Figure 4: Comparison of serum SH3BP5-Ab levels between HDs and patients with cardiovascular disease (CVD) or obstructive sleep apnea (OSA). GST-SH3BP5 proteins (a) and bSH3BP5-161 peptides (d) were used as antigens. Serum antibody levels were examined by AlphaLISA and are shown as box-whisker plots, as described in the legend of Figure 2. The same results are summarized in Table 3. Responses to s-SH3BP5-Abs (b and c) and s-bSH3BP5-161-Abs (e and f) were also evaluated using ROC analysis as described in the legend of Figure 2.
Elevation of levels of s-SH3BP5-Abs and s-bSH3BP5-161-Abs in patients with CKD
We examined antibody levels in the sera of patients with CKD, which is also closely related to atherosclerosis. CKD was divided into three groups as follows: type 1, diabetic kidney disease; type 2, nephrosclerosis; and type 3, glomerulonephritis. Samples from patients with CKD were obtained from the Kumamoto cohort, and those from HDs from Chiba University Hospital. Patients from all three groups of CKD had significantly higher serum levels of s-SH3BP5-Abs and s-bSH3BP5-161-Abs than HDs (Figures 5a and 5e). The s-SH3BP5- Ab positivity rates in HDs and patients with CKD type 1, type 2 and type 3 were 2.4%, 15.2%, 12.5%, and 4.1%, respectively, and the s-bSH3BP5-161-Abs positivity rates were 2.4%, 25.5%, 28.1%, and 13.0%, respectively (Table 4). In other words, strong positive rates were observed in patients with type 1 and type 2 CKD. ROC analysis revealed AUCs of s-SH3BP5-Abs and s-bSH3BP5-161-Abs to be 0.789 (95% CI: 0.703–0.875) (Figure 5c) and 0.839 (95% CI: 0.751–0.927) (Figure 5g), respectively, for CKD type 2, which are the highest values observed to date. CKD type 3 exhibited much weaker associations with s-SH3BP5- Abs and s-bSH3BP5-161-Abs.

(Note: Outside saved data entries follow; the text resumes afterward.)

(** What rounding a positive value gives: a whole number [R] of steps, the
    value divided by the step or one more, and exactly that for a multiple. *)
Lemma binary_round_aux_spec s m ez :
  -1074 <= ez -> ez <= fexp 53 1024 (Zpos (digits2_pos m) + ez) ->
  exists R n, fexp 53 1024 (Zpos (digits2_pos m) + ez) = ez + n /\ 0 <= n /\
    Zpos m / 2 ^ n <= R /\ (R <= Zpos m / 2 ^ n + 1) /\ ((2 ^ n | Zpos m) -> R = Zpos m / 2 ^ n) /\
    ((R = 0 /\ binary_round_aux 53 1024 s (Zpos m) ez loc_Exact = S754_zero s) \/
     exists p E, R * 2 ^ (ez + n + 1074) = Zpos p * 2 ^ (E + 1074) /\ -1074 <= E /\
       Z.max (Zpos (digits2_pos p) + E - 53) (-1074) = E /\
       binary_round_aux 53 1024 s (Zpos m) ez loc_Exact =
         if E <=? 971 then S754_finite s p E else S754_infinity s).
Proof.
  intros He Hle. set (n := fexp 53 1024 (Zpos (digits2_pos m) + ez) - ez).
  destruct (shr_fexp_exact m ez n eq_refl ltac:(lia)) as (mrs & Hs & Hm & Hx).
  set (R := round_nearest_even (shr_m mrs) (loc_of_shr_record mrs)).
  destruct (round_nearest_even_spec (shr_m mrs) (loc_of_shr_record mrs)) as [HR0 HR1].
  assert (fexp 53 1024 (Zpos (digits2_pos m) + ez) = ez + n) as Hf by lia. rewrite fexp_spec in Hf.
  destruct (digits2_pos_bounds m) as [Hml Hmu].
  assert (0 < 2 ^ n) as Hpn by (apply Z.pow_pos_nonneg; lia).
  assert (0 <= Zpos m / 2 ^ n < 2 ^ 53) as Hq.
  { split; [apply Z.div_pos; lia|]. apply Z.div_lt_upper_bound; [done|]. rewrite <- pow_split by lia.
    eapply Z.lt_le_trans; [exact Hmu|]. apply Z.pow_le_mono_r; lia. }
  destruct (renormalize R (ez + n)) as (mrs2 & E & Hr & Hv & Hc).
  - lia.
  - subst R. destruct HR1 as [->| ->]; lia.
  - intros Hn. assert (2 ^ 52 <= Zpos m / 2 ^ n); [|subst R; destruct HR1 as [->| ->]; lia].
    apply Z.div_le_lower_bound; [done|]. rewrite <- pow_split by lia.
    etrans; [|exact Hml]. apply Z.pow_le_mono_r; lia.
  - exists R, n. split_and!; [rewrite fexp_spec; lia|lia|subst R; destruct HR1 as [->| ->]; lia..| |].
    + intros Hd. subst R. by rewrite HR0, Hm by auto.
    + unfold binary_round_aux. rewrite Hs. fold R. rewrite Hr. change (1024 - 53) with 971.
      destruct (shr_m mrs2) as [|p|p]; [by left|right|done]. exists p, E. split_and!; [lia|lia|done|done].
Qed.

Figure 5: Comparison of serum SH3BP5-1-Ab levels between HDs and patients with chronic kidney disease (CKD). Serum antibody levels against GST-SH3BP5 protein (a) and bSH3BP5-161 peptides (e) were compared between HDs and patients with CKD types 1, 2, and 3. P values of CKD types 1, 2, and 3 versus HD controls are shown. Results are presented as described in the legend of Figure 2. P values vs. HD specimens are shown. Averages, SDs, cutoff values, total numbers, positive numbers, positive rates (%), and P values are shown in Table 4. The abilities of s-SH3BP5-Abs (b–d) and s-bSH3BP5-161-Abs (f–h) to detect CKD were also evaluated using receiver operating characteristic curve analysis.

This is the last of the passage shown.